## YOUR INSTRUCTIONS:
Send back every record word for word, with nothing missing.

==========

(** The fields that a drop is read from. *)
Record drop_spelled (m : list (bytes * bytes)) (d : Drop) : Prop := {
  ds_i : field_value m B["i"] = dID d;
  ds_u : field_value m B["u"] = dUploadToken d;
  ds_k : field_value m B["k"] = encode (dRecipientKey d);
  ds_n : field_value m B["n"] = dName d;
  ds_p : field_value m B["p"] = dPurpose d;
  ds_s : field_value m B["s"] = dStorage d;
  ds_t : field_value m B["t"] = dRetention d;
  ds_r : parse_relay m = Ok (dRelay d);
}.

Lemma parseDrop_spelled frag m d :
  parseFields frag drop_keys = Ok m → drop_spelled m d → Drop_Validate d = Ok tt → parseDrop frag = Ok d.
Proof.
  intros Hm [Ei Eu Ek En Ep Es Et Er] Hv. unfold parseDrop. rewrite Hm. cbn [mbind result_bind].
  rewrite Er, Ei, Eu, Ek, En, Ep, Es, Et. unfold require. cbn [forallb]. rewrite Ei, Eu, Ek, En, Et.
  pose proof Hv as Hv'. unfold Drop_Validate in Hv'.
  apply result_bind_ok in Hv' as (? & _ & Hv'). apply result_bind_ok in Hv' as (? & Hi%guard_err_ok & Hv').
  apply result_bind_ok in Hv' as (? & Hu%guard_err_ok & Hv'). apply result_bind_ok in Hv' as (? & Hk%guard_err_ok & Hv').
  apply result_bind_ok in Hv' as (? & Hn & Hv'). apply result_bind_ok in Hv' as (? & _ & Hv').
  apply result_bind_ok in Hv' as (? & _ & Ht). apply Z.eqb_eq in Hk.
  rewrite (ValidToken_nonempty _ Hi), (ValidToken_nonempty _ Hu), (ValidateName_nonempty _ _ Hn),
    (ValidateRetention_nonempty _ _ Ht).
  assert (decodeKey (encode (dRecipientKey d)) = Ok (dRecipientKey d)) as Hdk by (by apply decode_exact_encode).
  assert (is_empty (encode (dRecipientKey d)) = false) as ->.
  { unfold is_empty. apply bool_decide_eq_false. intros E. by rewrite E in Hdk. }
  rewrite Hdk. destruct d. cbn in Hv |- *. by rewrite Hv.
Qed.

Lemma parseDrop_built d :
  Drop_Validate d = Ok tt → relay_ok (dRelay d) → parseDrop (encodeFields (drop_fields d)) = Ok d.
Proof.
  intros Hv Hr. destruct (Drop_fields_ok d Hr) as [Hf Hnd].
  destruct (drop_values d Hr) as (Ev & Ei & Eu & Ek & En & Ep & Es & Et & Er).
  apply (parseDrop_spelled _ (drop_fields d)); [by apply parseFields_encodeFields|split; try done|done].
  by apply parse_relay_ok.
Qed.

Lemma Reveal_fields_ok r :
  relay_ok (rRelay r) →
  Forall (λ f, key_ok f.1 ∧ f.1 ∈ reveal_keys) (reveal_fields r) ∧ NoDup (reveal_fields r).*1.
Proof.
  intros Hr. unfold reveal_fields. rewrite relay_field_ok by done.
  destruct (is_empty (rRelay r)), (0 <? zlen (rSalt r)).
  all: split; [repeat (apply Forall_cons; split; [split; [split_and!|]|]); try constructor|].
  all: cbn [fst]; try decided.
Qed.

Lemma reveal_values r : relay_ok (rRelay r) →
  let m := reveal_fields r in
  field_value m B["v"] = Version ∧ field_value m B["i"] = rID r ∧ field_value m B["o"] = rRevealToken r ∧
  field_value m B["k"] = encode (rKey r) ∧ field_value m B["n"] = rName r ∧
  field_value m B["c"] = (if rKeepsCopy r then B["1"] else B["0"]) ∧
  field_value m B["s"] = encode (rSalt r) ∧ field_value m B["r"] = rRelay r.
Proof.
  intros Hr. unfold reveal_fields. rewrite relay_field_ok by done.
  destruct (rSalt r) as [|b l] eqn:Es; destruct (is_empty (rRelay r)) eqn:E;
    try (apply bool_decide_eq_true in E; rewrite E); try (split_and!; reflexivity).
  all: destruct (Z.ltb_spec 0 (zlen (b :: l))); [split_and!; reflexivity|rewrite zlen_cons in *; pose proof (zlen_nonneg l); lia].
Qed.

Lemma parseReveal_built r :
  Reveal_Validate r = Ok tt → relay_ok (rRelay r) → parseReveal (encodeFields (reveal_fields r)) = Ok r.
Proof.
  intros Hv Hr. destruct (Reveal_fields_ok r Hr) as [Hf Hnd].
  destruct (reveal_values r Hr) as (Ev & Ei & Eo & Ek & En & Ec & Es & Er). unfold parseReveal.
  rewrite parseFields_encodeFields by done. cbn [mbind result_bind].
  rewrite (parse_relay_ok _ _ Er Hr), Ei, Eo, Ek, En, Ec, Es. unfold require. cbn [forallb].
  rewrite Ei, Eo, Ek, En, Ec.
  pose proof Hv as Hv'. unfold Reveal_Validate in Hv'.
  apply result_bind_ok in Hv' as (? & _ & Hv'). apply result_bind_ok in Hv' as (? & Hi%guard_err_ok & Hv').
  apply result_bind_ok in Hv' as (? & Ho%guard_err_ok & Hv'). apply result_bind_ok in Hv' as (? & Hk%guard_err_ok & Hv').
  apply result_bind_ok in Hv' as (? & Hn & Hs%guard_err_ok). apply Z.eqb_eq in Hk.
  rewrite (ValidToken_nonempty _ Hi), (ValidToken_nonempty _ Ho), (ValidateName_nonempty _ _ Hn).
  assert (decodeKey (encode (rKey r)) = Ok (rKey r)) as Hdk by (by apply decode_exact_encode).
  assert (is_empty (encode (rKey r)) = false) as ->.
  { unfold is_empty. apply bool_decide_eq_false. intros E. by rewrite E in Hdk. }
  assert ((if is_empty (encode (rSalt r)) then Ok [] else decodeSalt (encode (rSalt r))) = Ok (rSalt r)) as Hds.
  { apply orb_true_iff in Hs as [Hs|Hs]; apply Z.eqb_eq in Hs.
    - destruct (rSalt r) as [|b l]; [done|]. rewrite zlen_cons in Hs. pose proof (zlen_nonneg l). lia.
    - destruct (is_empty (encode (rSalt r))) eqn:E; [|by apply decode_exact_encode].
      apply bool_decide_eq_true in E. pose proof (encode_length (rSalt r)) as Hl. rewrite E, Hs in Hl. done. }
  assert (∀ k : bool, (let c := if k then B["1"] else B["0"] in
    if beq c B["0"] then @Ok link_error _ false else if beq c B["1"] then Ok true else Err ErrLink) = Ok k) as Hc by (by intros []).
  rewrite Hdk. cbn [mbind result_bind]. specialize (Hc (rKeepsCopy r)). cbv zeta in Hc |- *.
  rewrite Hc. cbn [mbind result_bind]. rewrite Hds. cbn [mbind result_bind].
  assert (mkReveal (rRelay r) (rID r) (rRevealToken r) (rKey r) (rName r) (rKeepsCopy r) (rSalt r) = r) as -> by (by destruct r).
  assert (is_empty (if rKeepsCopy r then B["1"] else B["0"]) = false) as -> by (by destruct (rKeepsCopy r)).
  cbn. by rewrite Hv.
Qed.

==========

## OUTPUT BELOW:
(** The fields that a drop is read from. *)
Record drop_spelled (m : list (bytes * bytes)) (d : Drop) : Prop := {
  ds_i : field_value m B["i"] = dID d;
  ds_u : field_value m B["u"] = dUploadToken d;
  ds_k : field_value m B["k"] = encode (dRecipientKey d);
  ds_n : field_value m B["n"] = dName d;
  ds_p : field_value m B["p"] = dPurpose d;
  ds_s : field_value m B["s"] = dStorage d;
  ds_t : field_value m B["t"] = dRetention d;
  ds_r : parse_relay m = Ok (dRelay d);
}.

Lemma parseDrop_spelled frag m d :
  parseFields frag drop_keys = Ok m → drop_spelled m d → Drop_Validate d = Ok tt → parseDrop frag = Ok d.
Proof.
  intros Hm [Ei Eu Ek En Ep Es Et Er] Hv. unfold parseDrop. rewrite Hm. cbn [mbind result_bind].
  rewrite Er, Ei, Eu, Ek, En, Ep, Es, Et. unfold require. cbn [forallb]. rewrite Ei, Eu, Ek, En, Et.
  pose proof Hv as Hv'. unfold Drop_Validate in Hv'.
  apply result_bind_ok in Hv' as (? & _ & Hv'). apply result_bind_ok in Hv' as (? & Hi%guard_err_ok & Hv').
  apply result_bind_ok in Hv' as (? & Hu%guard_err_ok & Hv'). apply result_bind_ok in Hv' as (? & Hk%guard_err_ok & Hv').
  apply result_bind_ok in Hv' as (? & Hn & Hv'). apply result_bind_ok in Hv' as (? & _ & Hv').
  apply result_bind_ok in Hv' as (? & _ & Ht). apply Z.eqb_eq in Hk.
  rewrite (ValidToken_nonempty _ Hi), (ValidToken_nonempty _ Hu), (ValidateName_nonempty _ _ Hn),
    (ValidateRetention_nonempty _ _ Ht).
  assert (decodeKey (encode (dRecipientKey d)) = Ok (dRecipientKey d)) as Hdk by (by apply decode_exact_encode).
  assert (is_empty (encode (dRecipientKey d)) = false) as ->.
  { unfold is_empty. apply bool_decide_eq_false. intros E. by rewrite E in Hdk. }
  rewrite Hdk. destruct d. cbn in Hv |- *. by rewrite Hv.
Qed.

Lemma parseDrop_built d :
  Drop_Validate d = Ok tt → relay_ok (dRelay d) → parseDrop (encodeFields (drop_fields d)) = Ok d.
Proof.
  intros Hv Hr. destruct (Drop_fields_ok d Hr) as [Hf Hnd].
  destruct (drop_values d Hr) as (Ev & Ei & Eu & Ek & En & Ep & Es & Et & Er).
  apply (parseDrop_spelled _ (drop_fields d)); [by apply parseFields_encodeFields|split; try done|done].
  by apply parse_relay_ok.
Qed.

Lemma Reveal_fields_ok r :
  relay_ok (rRelay r) →
  Forall (λ f, key_ok f.1 ∧ f.1 ∈ reveal_keys) (reveal_fields r) ∧ NoDup (reveal_fields r).*1.
Proof.
  intros Hr. unfold reveal_fields. rewrite relay_field_ok by done.
  destruct (is_empty (rRelay r)), (0 <? zlen (rSalt r)).
  all: split; [repeat (apply Forall_cons; split; [split; [split_and!|]|]); try constructor|].
  all: cbn [fst]; try decided.
Qed.

Lemma reveal_values r : relay_ok (rRelay r) →
  let m := reveal_fields r in
  field_value m B["v"] = Version ∧ field_value m B["i"] = rID r ∧ field_value m B["o"] = rRevealToken r ∧
  field_value m B["k"] = encode (rKey r) ∧ field_value m B["n"] = rName r ∧
  field_value m B["c"] = (if rKeepsCopy r then B["1"] else B["0"]) ∧
  field_value m B["s"] = encode (rSalt r) ∧ field_value m B["r"] = rRelay r.
Proof.
  intros Hr. unfold reveal_fields. rewrite relay_field_ok by done.
  destruct (rSalt r) as [|b l] eqn:Es; destruct (is_empty (rRelay r)) eqn:E;
    try (apply bool_decide_eq_true in E; rewrite E); try (split_and!; reflexivity).
  all: destruct (Z.ltb_spec 0 (zlen (b :: l))); [split_and!; reflexivity|rewrite zlen_cons in *; pose proof (zlen_nonneg l); lia].
Qed.

Lemma parseReveal_built r :
  Reveal_Validate r = Ok tt → relay_ok (rRelay r) → parseReveal (encodeFields (reveal_fields r)) = Ok r.
Proof.
  intros Hv Hr. destruct (Reveal_fields_ok r Hr) as [Hf Hnd].
  destruct (reveal_values r Hr) as (Ev & Ei & Eo & Ek & En & Ec & Es & Er). unfold parseReveal.
  rewrite parseFields_encodeFields by done. cbn [mbind result_bind].
  rewrite (parse_relay_ok _ _ Er Hr), Ei, Eo, Ek, En, Ec, Es. unfold require. cbn [forallb].
  rewrite Ei, Eo, Ek, En, Ec.
  pose proof Hv as Hv'. unfold Reveal_Validate in Hv'.
  apply result_bind_ok in Hv' as (? & _ & Hv'). apply result_bind_ok in Hv' as (? & Hi%guard_err_ok & Hv').
  apply result_bind_ok in Hv' as (? & Ho%guard_err_ok & Hv'). apply result_bind_ok in Hv' as (? & Hk%guard_err_ok & Hv').
  apply result_bind_ok in Hv' as (? & Hn & Hs%guard_err_ok). apply Z.eqb_eq in Hk.
  rewrite (ValidToken_nonempty _ Hi), (ValidToken_nonempty _ Ho), (ValidateName_nonempty _ _ Hn).
  assert (decodeKey (encode (rKey r)) = Ok (rKey r)) as Hdk by (by apply decode_exact_encode).
  assert (is_empty (encode (rKey r)) = false) as ->.
  { unfold is_empty. apply bool_decide_eq_false. intros E. by rewrite E in Hdk. }
  assert ((if is_empty (encode (rSalt r)) then Ok [] else decodeSalt (encode (rSalt r))) = Ok (rSalt r)) as Hds.
  { apply orb_true_iff in Hs as [Hs|Hs]; apply Z.eqb_eq in Hs.
    - destruct (rSalt r) as [|b l]; [done|]. rewrite zlen_cons in Hs. pose proof (zlen_nonneg l). lia.
    - destruct (is_empty (encode (rSalt r))) eqn:E; [|by apply decode_exact_encode].
      apply bool_decide_eq_true in E. pose proof (encode_length (rSalt r)) as Hl. rewrite E, Hs in Hl. done. }
  assert (∀ k : bool, (let c := if k then B["1"] else B["0"] in
    if beq c B["0"] then @Ok link_error _ false else if beq c B["1"] then Ok true else Err ErrLink) = Ok k) as Hc by (by intros []).
  rewrite Hdk. cbn [mbind result_bind]. specialize (Hc (rKeepsCopy r)). cbv zeta in Hc |- *.
  rewrite Hc. cbn [mbind result_bind]. rewrite Hds. cbn [mbind result_bind].
  assert (mkReveal (rRelay r) (rID r) (rRevealToken r) (rKey r) (rName r) (rKeepsCopy r) (rSalt r) = r) as -> by (by destruct r).
  assert (is_empty (if rKeepsCopy r then B["1"] else B["0"]) = false) as -> by (by destruct (rKeepsCopy r)).
  cbn. by rewrite Hv.
Qed.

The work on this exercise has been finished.